*WHAT YOU HAVE TO DO:* Below are entries; output exactly the lines from the one with "destruct (learnedId s)" to the one with "preserves coherent (install", both included, and nothing else.

*MATERIAL FOR THIS TASK:*
Lemma preserves_bind_static p pid : preserves coherent (bind_static p pid).
Proof.
  unfold bind_static. apply preserves_bind; [preserves|]. intros w.
  destruct (static_dial_conn_ w !! p) as [i|]; [|preserves]. apply preserves_bind; [|intros; preserves].
  destruct (static_targets_ w !! i) as [s|]; [|preserves].
  destruct (learnedId s) as [old|]; [|preserves]. destruct (peer_id_eqb old pid); [preserves|].
  cbn [negb when]. apply preserves_then_emit. by intros w' Hw.
Qed.

#[local] Hint Resolve preserves_on_discovered preserves_accept preserves_bind_static preserves_names : preserves.

Lemma preserves_install p pid peer existing :
  preserves coherent (install self_ clk on_closed p pid peer existing).
Proof. unfold install, make_self_id_record, emit_connected_snapshot. preserves. Qed.

#[local] Hint Resolve preserves_install : preserves.

Lemma preserves_on_peer_handshake p peer :
  preserves coherent (on_peer_handshake self_ clk on_closed p peer).
Proof.
  unfold on_peer_handshake, with_conn, deref. apply preserves_bind; [preserves|]. intros [c|]; [|preserves].
  destruct (peer_id_eqb _ _); [preserves|]. apply preserves_bind; [preserves|]. intros b.
  apply preserves_bind; [preserves|]. intros tnow. apply preserves_touch_then; [done|]. preserves.
Qed.

(** *** Data, membership, names, the tick *)

#[local] Instance fwd : Forwarder peer_manager.t := manager_forwarder on_closed.

Lemma preserves_router f : (∀ r w, coherent w → coherent (f r w).2) → preserves coherent (on_router f).
Proof.
  intros Hf w Hw. unfold on_router. specialize (Hf (router_ w) w Hw).
  by destruct (f (router_ w) w) as [r w1].
Qed.

Lemma relay_coherent dst frame fd (r : gossip_router.t) w : coherent w →
  coherent (let '(direct, w) := Gossip.forward_to dst frame w in
            if direct : bool then (r, w) else (r, Gossip.forward_except frame fd w)).2.
Proof.
  intros Hw. assert (preserves coherent (forward_to on_closed dst frame)) as Hk.
  { unfold forward_to. preserves. }
  specialize (Hk w Hw). cbn [Gossip.forward_to fwd manager_forwarder].
  destruct (forward_to _ _ _ w) as [[] w1]; [done|]. by apply preserves_forward_except.
Qed.

Lemma on_data_coherent z view fd r w : coherent w →
  coherent (gossip_router.on_data z view fd r w).2.
Proof.
  intros Hw. unfold gossip_router.on_data. destruct (gossip_router.seen _ _ r) as [dup r1].
  destruct dup; [done|]. destruct (is_zero _).
  - destruct (1 <? _), (negb _); try done; by apply preserves_forward_except.
  - destruct (peer_id_eqb _ _); [done|]. destruct (1 <? _); [by apply relay_coherent|done].
Qed.

Lemma broadcast_coherent z payload r w : coherent w →
  coherent (gossip_router.originate_broadcast z payload r w).2.
Proof.
  intros Hw. unfold gossip_router.originate_broadcast. destruct (gossip_router.next_id r) as [id r1].
  destruct (gossip_router.seen _ _ r1). by apply preserves_forward_except.
Qed.

Lemma targeted_coherent z dst payload r w : coherent w →
  coherent (gossip_router.originate_targeted z dst payload r w).2.
Proof.
  intros Hw. unfold gossip_router.originate_targeted. destruct (peer_id_eqb _ _); [done|].
  destruct (gossip_router.next_id r) as [id r1].
  destruct (gossip_router.seen _ _ r1). by apply relay_coherent.
Qed.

*TASK RESPONSE:*
  destruct (learnedId s) as [old|]; [|preserves]. destruct (peer_id_eqb old pid); [preserves|].
  cbn [negb when]. apply preserves_then_emit. by intros w' Hw.
Qed.

#[local] Hint Resolve preserves_on_discovered preserves_accept preserves_bind_static preserves_names : preserves.

Lemma preserves_install p pid peer existing :
  preserves coherent (install self_ clk on_closed p pid peer existing).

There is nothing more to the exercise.